In her post, Katie asks rhetorically, Can industrial scale triplestores be made to perform? Is breaking the "triple table" model the answer? She then goes on to note that in a related XTech paper, the Ingenta team showed that even a simple, bread and butter sample query takes 1.5 seconds on a 200 million triple-store. The post also contains interesting links to other speakers at the Jena User’s Conference last week, including clever ways to cluster triples in an RDBMS.
I asked Tom Tiahrt, BrightPlanet’s chief scientist and lead developer on our text and semantic engines, to review this post and give me his thoughts. Here are his comments:
I always like to see this: "re-modelling" or "modelling" instead of "modeling" because I abhor human-induced language entropy. Kudos to Katie Portwin (KP) for that alone.
Kevin Wilkinson (KW) defines a triple store as a three-column table in a relational system. This is unfortunate because a triple-store is not exclusive to RDB systems. It must be provided by any RDF system as part of its logical design, even if does not use it for its physical design.
KW's patterns-identification aspect is likely true in many instances, and his 'breaking' the clean RDF format is what DBAs and RDB developers always do to improve performance (denormalizing the database). KP points out the problem with this, viz., that you must maintain a more complex schema, and duplicates raise data retrieval issues (though they are tractable). Moreover, KP writes "The great thing about the triplestore is that we don’t have to bake assumptions about the data into the database – we can have as many whatevers as we like."

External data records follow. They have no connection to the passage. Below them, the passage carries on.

Lemma match_here_digits earlier later :
  no_open later = true ->
  forall s cap r,
    Regex.match_here (earlier ++ Regex.Open :: digits :: later)%list s cap = Some r ->
    digit_headed r.
Proof.
  intros Hlater. induction earlier as [|n earlier IH]; intros s cap r.
  - simpl. destruct s as [|c s]; [discriminate|].
    destruct (Regex.is_digit c) eqn:Hc; [|discriminate].
    intros H.
    eapply (greedy_inv digit_headed digit_headed);
      eauto using push_digit_headed, match_here_digit_headed.
  - destruct n as [a [| |]| |]; simpl.
    + destruct s as [|c s]; [discriminate|].
      destruct (Regex.atom_matches a c); [|discriminate]. apply IH.
    + intros H. eapply (greedy_inv (fun _ => True) digit_headed); eauto.
    + destruct s as [|c s]; [discriminate|].
      destruct (Regex.atom_matches a c); [|discriminate].
      intros H. eapply (greedy_inv (fun _ => True) digit_headed); eauto.
    + apply IH.
    + apply IH.
Qed.

Lemma exec_match_here p s r :
  Regex.exec p s = Some r ->
  exists s', Regex.match_here p s' Regex.Unopened = Some r.
Proof.
  induction s as [|c s IH]; simpl.
  - destruct (Regex.match_here p EmptyString Regex.Unopened) eqn:E;
      [|discriminate].
    intros [= <-]. eauto.
  - destruct (Regex.match_here p (String c s) Regex.Unopened) eqn:E.
    + intros [= <-]. eauto.
    + exact IH.
Qed.

Lemma parseInt_digits d :
  starts_with_digit d = true -> parseInt d = Some (parse_digits 0 d).
Proof.
  destruct d as [|c d]; [discriminate|]. unfold parseInt. simpl.
  now intros ->.
Qed.

Lemma difficulty_patterns_shape :
  Forall (fun p => exists earlier later,
              p = (earlier ++ Regex.Open :: digits :: later)%list
              /\ no_open later = true)
         difficulty_patterns.
Proof.
  repeat constructor.
  - exists (Regex.lit "data-difficulty=" ++ [Regex.quote])%list,
           [Regex.Close; Regex.quote].
    split; reflexivity.
  - exists (Regex.lit "difficulty:" ++ [Regex.spaces])%list, [Regex.Close].
    split; reflexivity.
Qed.

Lemma difficulty_capture html d :
  first_match html difficulty_patterns d -> starts_with_digit d = true.
Proof.
  intros (earlier & p & later & Hsplit & _ & Hp).
  assert (In p difficulty_patterns) as Hin
      by (rewrite Hsplit; apply in_elt).
  pose proof (proj1 (List.Forall_forall _ _) difficulty_patterns_shape)
    as Hshape.
  destruct (Hshape p Hin) as (pre & post & -> & Hpost).
  unfold Regex.match1 in Hp.
  destruct (Regex.exec _ html) as [[| |text]|] eqn:E; try discriminate.
  destruct (JS.truthy_string text); [|discriminate].
  injection Hp as ->.
  apply exec_match_here in E as [s' E].
  exact (match_here_digits pre post Hpost _ _ _ E).
Qed.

The point is to achieve acceptable performance you cannot simply rely on the triple store alone. At the same time, RDF requires triples, and to prevent assumption baking the user should not have to decide how to denormalize the triple-store. In addition,
the transitive closure computation is the onerous query that the RDBMS cannot do within a reasonable amount of time.
Here are the parameters of the great problem. Static assumptions about what will happen directly oppose what RDF is supposed to provide. Open-ended dynamic processing cannot perform well enough to solve the problem.
Katie Portwin also points out that re-modelling is a real problem as well when the system is hosted by an RDBMS, though the triple stores can remain intact.
I’ll keep monitoring this topic and post other interesting perspectives on RDF, triple-store and semantic Web scalability as I encounter them.